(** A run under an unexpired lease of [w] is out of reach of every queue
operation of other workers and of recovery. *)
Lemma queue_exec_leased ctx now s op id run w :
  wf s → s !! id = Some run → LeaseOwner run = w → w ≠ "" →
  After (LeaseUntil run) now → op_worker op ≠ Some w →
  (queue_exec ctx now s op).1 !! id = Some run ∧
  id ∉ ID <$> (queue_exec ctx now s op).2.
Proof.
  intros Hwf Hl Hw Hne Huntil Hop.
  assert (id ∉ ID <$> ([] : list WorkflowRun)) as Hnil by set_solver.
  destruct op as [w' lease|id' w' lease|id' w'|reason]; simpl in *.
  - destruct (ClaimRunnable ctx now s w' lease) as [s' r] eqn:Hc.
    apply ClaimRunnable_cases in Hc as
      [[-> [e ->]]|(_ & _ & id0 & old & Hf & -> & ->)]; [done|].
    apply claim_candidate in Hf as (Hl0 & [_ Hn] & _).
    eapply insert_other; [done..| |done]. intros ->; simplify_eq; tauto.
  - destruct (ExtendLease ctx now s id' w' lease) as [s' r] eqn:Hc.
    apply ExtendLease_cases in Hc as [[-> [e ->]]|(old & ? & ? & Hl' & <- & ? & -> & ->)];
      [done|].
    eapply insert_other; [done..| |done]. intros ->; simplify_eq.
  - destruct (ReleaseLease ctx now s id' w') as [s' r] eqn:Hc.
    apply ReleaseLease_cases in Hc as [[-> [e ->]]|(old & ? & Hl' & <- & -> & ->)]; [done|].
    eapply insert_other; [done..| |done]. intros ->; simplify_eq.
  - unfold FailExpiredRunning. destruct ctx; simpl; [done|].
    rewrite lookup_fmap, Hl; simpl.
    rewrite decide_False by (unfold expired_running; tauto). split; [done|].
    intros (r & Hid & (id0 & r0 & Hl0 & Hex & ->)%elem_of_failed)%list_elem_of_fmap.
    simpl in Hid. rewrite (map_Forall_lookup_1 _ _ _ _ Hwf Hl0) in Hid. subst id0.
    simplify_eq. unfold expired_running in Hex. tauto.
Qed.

Instructions to follow
For this exercise, copy the lines from the one that contains "simplify_eq. unfold expired_running" through the last line of the records, exactly and only those.

Response
    simplify_eq. unfold expired_running in Hex. tauto.
Qed.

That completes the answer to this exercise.